### GOAL OF THE EXERCISE
Every line below containing the word "which" should be found and copied.

SOURCE INFORMATION section start

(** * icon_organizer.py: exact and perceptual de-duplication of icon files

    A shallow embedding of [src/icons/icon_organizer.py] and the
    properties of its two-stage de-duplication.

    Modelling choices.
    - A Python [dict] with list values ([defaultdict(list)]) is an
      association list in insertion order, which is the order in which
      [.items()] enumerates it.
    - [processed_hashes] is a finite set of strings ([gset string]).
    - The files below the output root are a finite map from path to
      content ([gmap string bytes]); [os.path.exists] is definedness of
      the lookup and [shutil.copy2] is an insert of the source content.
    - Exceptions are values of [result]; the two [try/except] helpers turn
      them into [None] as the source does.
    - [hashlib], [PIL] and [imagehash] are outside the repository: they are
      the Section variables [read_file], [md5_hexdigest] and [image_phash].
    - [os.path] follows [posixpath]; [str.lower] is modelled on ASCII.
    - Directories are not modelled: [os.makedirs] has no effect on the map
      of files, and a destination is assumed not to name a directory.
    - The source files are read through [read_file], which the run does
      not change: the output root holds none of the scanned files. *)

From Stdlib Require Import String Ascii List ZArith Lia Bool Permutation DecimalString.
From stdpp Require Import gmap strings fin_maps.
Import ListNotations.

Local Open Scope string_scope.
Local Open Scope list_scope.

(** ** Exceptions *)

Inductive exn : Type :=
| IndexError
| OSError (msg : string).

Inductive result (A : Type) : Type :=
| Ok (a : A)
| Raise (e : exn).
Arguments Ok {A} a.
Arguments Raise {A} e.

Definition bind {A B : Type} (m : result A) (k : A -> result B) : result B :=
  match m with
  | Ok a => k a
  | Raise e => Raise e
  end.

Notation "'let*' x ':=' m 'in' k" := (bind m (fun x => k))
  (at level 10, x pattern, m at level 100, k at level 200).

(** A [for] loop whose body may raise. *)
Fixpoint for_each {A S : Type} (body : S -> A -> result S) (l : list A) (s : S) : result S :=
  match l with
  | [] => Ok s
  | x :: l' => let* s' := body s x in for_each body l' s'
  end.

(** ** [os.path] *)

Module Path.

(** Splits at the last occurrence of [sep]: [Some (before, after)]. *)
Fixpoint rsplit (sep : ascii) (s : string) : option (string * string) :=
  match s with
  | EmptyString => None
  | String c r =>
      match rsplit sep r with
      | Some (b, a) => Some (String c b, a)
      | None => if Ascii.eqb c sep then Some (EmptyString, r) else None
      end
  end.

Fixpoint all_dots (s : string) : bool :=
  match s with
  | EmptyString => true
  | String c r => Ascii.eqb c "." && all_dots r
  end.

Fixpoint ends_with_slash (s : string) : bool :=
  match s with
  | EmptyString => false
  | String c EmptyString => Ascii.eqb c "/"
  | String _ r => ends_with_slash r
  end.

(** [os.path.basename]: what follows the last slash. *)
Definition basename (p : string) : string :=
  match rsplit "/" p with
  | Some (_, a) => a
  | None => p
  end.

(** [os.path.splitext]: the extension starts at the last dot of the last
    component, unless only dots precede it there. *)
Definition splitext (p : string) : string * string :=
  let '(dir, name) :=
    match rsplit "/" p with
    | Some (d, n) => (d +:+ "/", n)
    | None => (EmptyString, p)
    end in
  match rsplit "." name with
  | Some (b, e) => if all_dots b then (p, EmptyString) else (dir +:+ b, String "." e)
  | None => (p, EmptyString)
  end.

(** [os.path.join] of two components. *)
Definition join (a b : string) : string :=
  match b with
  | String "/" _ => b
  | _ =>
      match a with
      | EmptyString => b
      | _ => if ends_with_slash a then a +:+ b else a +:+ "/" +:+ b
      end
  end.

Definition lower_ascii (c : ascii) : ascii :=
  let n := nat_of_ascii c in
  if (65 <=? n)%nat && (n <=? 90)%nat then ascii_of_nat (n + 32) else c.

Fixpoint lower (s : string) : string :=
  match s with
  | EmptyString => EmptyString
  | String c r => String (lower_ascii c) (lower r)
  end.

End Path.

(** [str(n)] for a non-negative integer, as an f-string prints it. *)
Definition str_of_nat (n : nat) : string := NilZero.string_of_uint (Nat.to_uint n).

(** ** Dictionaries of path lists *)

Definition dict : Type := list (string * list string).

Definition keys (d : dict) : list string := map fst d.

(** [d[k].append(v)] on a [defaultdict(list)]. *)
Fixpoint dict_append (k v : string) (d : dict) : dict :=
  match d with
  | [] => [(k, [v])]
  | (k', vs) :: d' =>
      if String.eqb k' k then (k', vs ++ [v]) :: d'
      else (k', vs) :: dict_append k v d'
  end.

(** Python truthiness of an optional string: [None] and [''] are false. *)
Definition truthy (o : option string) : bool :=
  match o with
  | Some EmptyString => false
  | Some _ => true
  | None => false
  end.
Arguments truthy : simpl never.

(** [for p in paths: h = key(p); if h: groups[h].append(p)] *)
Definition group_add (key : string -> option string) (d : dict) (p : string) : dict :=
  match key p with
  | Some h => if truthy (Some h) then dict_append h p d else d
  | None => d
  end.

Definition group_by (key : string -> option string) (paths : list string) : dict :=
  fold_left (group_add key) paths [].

SOURCE INFORMATION section end
SOURCE INFORMATION section start

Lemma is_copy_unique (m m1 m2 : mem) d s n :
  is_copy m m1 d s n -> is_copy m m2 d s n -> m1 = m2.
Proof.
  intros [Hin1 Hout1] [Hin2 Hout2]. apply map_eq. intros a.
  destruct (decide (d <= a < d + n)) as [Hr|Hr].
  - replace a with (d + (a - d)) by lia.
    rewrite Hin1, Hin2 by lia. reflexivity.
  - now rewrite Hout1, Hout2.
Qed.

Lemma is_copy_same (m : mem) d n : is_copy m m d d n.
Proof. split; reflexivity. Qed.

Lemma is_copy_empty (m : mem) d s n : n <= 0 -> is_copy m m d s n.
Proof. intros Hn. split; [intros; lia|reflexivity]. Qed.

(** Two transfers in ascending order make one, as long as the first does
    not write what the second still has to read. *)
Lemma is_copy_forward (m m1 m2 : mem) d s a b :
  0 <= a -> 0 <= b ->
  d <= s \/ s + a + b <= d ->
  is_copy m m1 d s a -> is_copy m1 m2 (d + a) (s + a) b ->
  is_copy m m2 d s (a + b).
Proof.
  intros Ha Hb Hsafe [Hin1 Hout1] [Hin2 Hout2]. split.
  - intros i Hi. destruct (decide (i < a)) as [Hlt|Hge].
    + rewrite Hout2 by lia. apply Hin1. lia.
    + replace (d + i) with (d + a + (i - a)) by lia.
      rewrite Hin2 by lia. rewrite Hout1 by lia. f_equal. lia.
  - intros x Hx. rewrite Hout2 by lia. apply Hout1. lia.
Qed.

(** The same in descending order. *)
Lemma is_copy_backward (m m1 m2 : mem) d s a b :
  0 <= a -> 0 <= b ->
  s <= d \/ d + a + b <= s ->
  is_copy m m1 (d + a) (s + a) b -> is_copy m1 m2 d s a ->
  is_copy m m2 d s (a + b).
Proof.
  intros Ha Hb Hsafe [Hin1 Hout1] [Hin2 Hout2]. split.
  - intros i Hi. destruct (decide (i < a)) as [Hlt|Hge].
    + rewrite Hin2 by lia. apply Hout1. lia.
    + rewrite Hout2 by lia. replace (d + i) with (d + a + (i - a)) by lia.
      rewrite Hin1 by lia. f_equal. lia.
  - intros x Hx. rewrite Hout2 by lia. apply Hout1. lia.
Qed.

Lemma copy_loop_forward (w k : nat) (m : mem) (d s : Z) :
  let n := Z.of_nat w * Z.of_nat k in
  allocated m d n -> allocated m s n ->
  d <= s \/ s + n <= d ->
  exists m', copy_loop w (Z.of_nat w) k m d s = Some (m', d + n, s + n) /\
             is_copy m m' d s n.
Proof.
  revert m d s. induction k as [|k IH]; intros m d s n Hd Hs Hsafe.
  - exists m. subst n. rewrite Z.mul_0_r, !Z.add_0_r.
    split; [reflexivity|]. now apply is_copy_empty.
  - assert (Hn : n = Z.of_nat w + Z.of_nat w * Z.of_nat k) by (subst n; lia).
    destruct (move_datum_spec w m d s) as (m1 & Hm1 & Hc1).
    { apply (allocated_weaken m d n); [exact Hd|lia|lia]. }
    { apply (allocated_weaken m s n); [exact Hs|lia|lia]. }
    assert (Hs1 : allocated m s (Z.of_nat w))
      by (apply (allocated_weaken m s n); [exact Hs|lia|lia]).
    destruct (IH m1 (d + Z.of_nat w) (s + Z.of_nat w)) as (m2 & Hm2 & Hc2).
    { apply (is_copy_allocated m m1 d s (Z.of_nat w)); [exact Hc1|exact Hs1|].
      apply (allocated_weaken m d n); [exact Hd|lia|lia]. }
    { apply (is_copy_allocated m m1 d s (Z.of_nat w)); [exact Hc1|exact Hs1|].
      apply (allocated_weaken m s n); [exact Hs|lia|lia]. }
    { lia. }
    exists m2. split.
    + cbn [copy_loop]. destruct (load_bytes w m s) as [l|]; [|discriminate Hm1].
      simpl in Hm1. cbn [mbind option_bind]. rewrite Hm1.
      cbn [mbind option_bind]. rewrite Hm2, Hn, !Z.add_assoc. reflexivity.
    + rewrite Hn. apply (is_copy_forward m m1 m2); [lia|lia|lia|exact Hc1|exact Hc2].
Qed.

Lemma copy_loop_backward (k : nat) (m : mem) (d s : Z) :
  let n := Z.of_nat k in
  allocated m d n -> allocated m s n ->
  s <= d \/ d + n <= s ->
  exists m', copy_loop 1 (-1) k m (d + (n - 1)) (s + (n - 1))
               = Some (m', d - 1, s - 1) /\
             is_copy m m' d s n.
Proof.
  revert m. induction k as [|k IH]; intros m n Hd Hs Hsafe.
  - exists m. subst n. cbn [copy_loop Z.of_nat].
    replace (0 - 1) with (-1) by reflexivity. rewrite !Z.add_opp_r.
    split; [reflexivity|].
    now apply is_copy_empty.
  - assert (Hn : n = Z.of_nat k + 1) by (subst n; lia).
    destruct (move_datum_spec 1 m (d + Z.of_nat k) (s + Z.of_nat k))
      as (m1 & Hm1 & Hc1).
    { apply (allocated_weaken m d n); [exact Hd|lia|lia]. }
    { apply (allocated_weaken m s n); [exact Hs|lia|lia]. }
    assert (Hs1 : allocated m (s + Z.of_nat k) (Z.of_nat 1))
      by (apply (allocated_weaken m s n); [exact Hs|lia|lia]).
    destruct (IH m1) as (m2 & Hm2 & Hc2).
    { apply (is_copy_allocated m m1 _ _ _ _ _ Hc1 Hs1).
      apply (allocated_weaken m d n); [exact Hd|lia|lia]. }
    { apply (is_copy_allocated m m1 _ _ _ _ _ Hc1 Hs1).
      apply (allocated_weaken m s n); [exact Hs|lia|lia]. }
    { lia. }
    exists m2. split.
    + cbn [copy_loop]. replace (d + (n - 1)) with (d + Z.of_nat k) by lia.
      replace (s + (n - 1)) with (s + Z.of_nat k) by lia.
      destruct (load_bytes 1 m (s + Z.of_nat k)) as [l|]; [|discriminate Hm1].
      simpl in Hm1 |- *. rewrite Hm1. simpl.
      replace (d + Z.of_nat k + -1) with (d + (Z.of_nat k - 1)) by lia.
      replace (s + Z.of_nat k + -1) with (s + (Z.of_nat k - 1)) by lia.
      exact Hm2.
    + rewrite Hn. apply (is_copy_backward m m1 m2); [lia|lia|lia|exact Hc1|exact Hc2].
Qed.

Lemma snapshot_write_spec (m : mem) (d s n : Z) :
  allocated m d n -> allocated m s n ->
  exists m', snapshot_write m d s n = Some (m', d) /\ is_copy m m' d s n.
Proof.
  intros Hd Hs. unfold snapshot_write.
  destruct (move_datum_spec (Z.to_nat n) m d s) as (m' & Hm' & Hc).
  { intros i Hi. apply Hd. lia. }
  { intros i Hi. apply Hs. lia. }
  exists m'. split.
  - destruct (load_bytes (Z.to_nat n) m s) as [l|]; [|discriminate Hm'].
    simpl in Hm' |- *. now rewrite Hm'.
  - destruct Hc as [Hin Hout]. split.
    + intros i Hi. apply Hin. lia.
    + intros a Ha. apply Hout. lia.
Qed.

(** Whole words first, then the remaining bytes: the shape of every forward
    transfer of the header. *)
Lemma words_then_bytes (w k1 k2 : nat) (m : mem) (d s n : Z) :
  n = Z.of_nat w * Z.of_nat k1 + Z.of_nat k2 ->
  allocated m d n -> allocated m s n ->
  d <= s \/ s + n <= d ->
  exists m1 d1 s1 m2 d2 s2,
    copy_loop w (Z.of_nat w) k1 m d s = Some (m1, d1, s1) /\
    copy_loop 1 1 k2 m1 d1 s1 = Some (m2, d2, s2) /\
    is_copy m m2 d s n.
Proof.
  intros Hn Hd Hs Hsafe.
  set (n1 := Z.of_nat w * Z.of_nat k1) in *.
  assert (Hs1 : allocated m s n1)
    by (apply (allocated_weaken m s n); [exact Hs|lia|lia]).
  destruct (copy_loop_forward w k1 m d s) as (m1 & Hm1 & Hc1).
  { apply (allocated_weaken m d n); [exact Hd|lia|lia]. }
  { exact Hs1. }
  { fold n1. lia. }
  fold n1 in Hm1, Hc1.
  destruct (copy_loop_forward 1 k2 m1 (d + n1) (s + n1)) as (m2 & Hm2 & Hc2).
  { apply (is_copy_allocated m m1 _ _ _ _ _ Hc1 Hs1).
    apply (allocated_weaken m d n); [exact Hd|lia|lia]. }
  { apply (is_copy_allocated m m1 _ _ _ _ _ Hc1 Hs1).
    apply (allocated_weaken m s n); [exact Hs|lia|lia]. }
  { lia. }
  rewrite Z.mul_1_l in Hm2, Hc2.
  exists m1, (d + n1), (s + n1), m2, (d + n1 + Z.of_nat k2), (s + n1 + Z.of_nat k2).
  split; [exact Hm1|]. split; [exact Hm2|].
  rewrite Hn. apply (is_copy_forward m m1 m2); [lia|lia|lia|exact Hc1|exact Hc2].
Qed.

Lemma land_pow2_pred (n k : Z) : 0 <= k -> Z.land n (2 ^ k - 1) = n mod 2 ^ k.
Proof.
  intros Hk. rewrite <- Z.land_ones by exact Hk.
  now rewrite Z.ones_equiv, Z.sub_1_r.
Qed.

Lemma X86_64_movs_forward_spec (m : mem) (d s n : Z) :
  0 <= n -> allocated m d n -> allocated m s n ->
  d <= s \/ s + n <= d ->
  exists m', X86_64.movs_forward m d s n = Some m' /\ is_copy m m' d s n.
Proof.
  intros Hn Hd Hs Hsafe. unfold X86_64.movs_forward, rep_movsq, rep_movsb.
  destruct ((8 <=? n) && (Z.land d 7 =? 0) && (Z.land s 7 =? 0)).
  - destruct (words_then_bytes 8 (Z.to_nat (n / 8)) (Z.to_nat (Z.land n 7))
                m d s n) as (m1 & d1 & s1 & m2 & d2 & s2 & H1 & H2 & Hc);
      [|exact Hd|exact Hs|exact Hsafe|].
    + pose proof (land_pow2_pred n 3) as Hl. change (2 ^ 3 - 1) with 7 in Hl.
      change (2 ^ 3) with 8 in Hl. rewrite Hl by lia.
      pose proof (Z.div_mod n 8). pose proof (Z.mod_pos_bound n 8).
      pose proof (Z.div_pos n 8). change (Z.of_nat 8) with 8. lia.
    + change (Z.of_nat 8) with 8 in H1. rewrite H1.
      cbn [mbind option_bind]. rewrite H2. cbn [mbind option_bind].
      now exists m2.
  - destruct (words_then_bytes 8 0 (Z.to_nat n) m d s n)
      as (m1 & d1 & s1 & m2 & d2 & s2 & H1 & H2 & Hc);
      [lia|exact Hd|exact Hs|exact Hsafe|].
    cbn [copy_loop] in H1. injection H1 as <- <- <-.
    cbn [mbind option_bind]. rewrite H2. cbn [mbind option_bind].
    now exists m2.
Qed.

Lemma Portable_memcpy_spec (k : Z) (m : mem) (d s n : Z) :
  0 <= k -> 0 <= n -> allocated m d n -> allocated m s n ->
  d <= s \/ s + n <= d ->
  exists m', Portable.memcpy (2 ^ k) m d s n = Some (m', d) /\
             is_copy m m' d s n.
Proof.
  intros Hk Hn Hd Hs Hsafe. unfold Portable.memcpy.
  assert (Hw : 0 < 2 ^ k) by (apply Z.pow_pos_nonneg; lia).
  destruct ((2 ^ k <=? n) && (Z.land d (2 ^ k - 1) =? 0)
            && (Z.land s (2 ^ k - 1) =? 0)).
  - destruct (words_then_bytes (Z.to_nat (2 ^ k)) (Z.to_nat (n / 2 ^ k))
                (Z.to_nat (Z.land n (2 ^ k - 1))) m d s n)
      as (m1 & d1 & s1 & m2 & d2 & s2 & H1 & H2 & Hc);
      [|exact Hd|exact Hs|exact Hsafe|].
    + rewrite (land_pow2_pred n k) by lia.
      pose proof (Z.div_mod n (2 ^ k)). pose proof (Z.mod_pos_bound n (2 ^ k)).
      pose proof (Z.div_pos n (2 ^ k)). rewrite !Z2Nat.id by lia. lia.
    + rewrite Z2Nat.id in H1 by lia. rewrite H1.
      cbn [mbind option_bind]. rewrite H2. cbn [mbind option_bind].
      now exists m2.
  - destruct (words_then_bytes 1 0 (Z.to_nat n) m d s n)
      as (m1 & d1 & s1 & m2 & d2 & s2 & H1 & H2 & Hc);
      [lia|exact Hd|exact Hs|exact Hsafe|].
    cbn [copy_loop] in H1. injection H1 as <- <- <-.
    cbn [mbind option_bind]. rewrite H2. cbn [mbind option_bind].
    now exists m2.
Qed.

SOURCE INFORMATION section end

### SOLUTION TO THIS PROBLEM
      association list in insertion order, which is the order in which
    - The source files are read through [read_file], which the run does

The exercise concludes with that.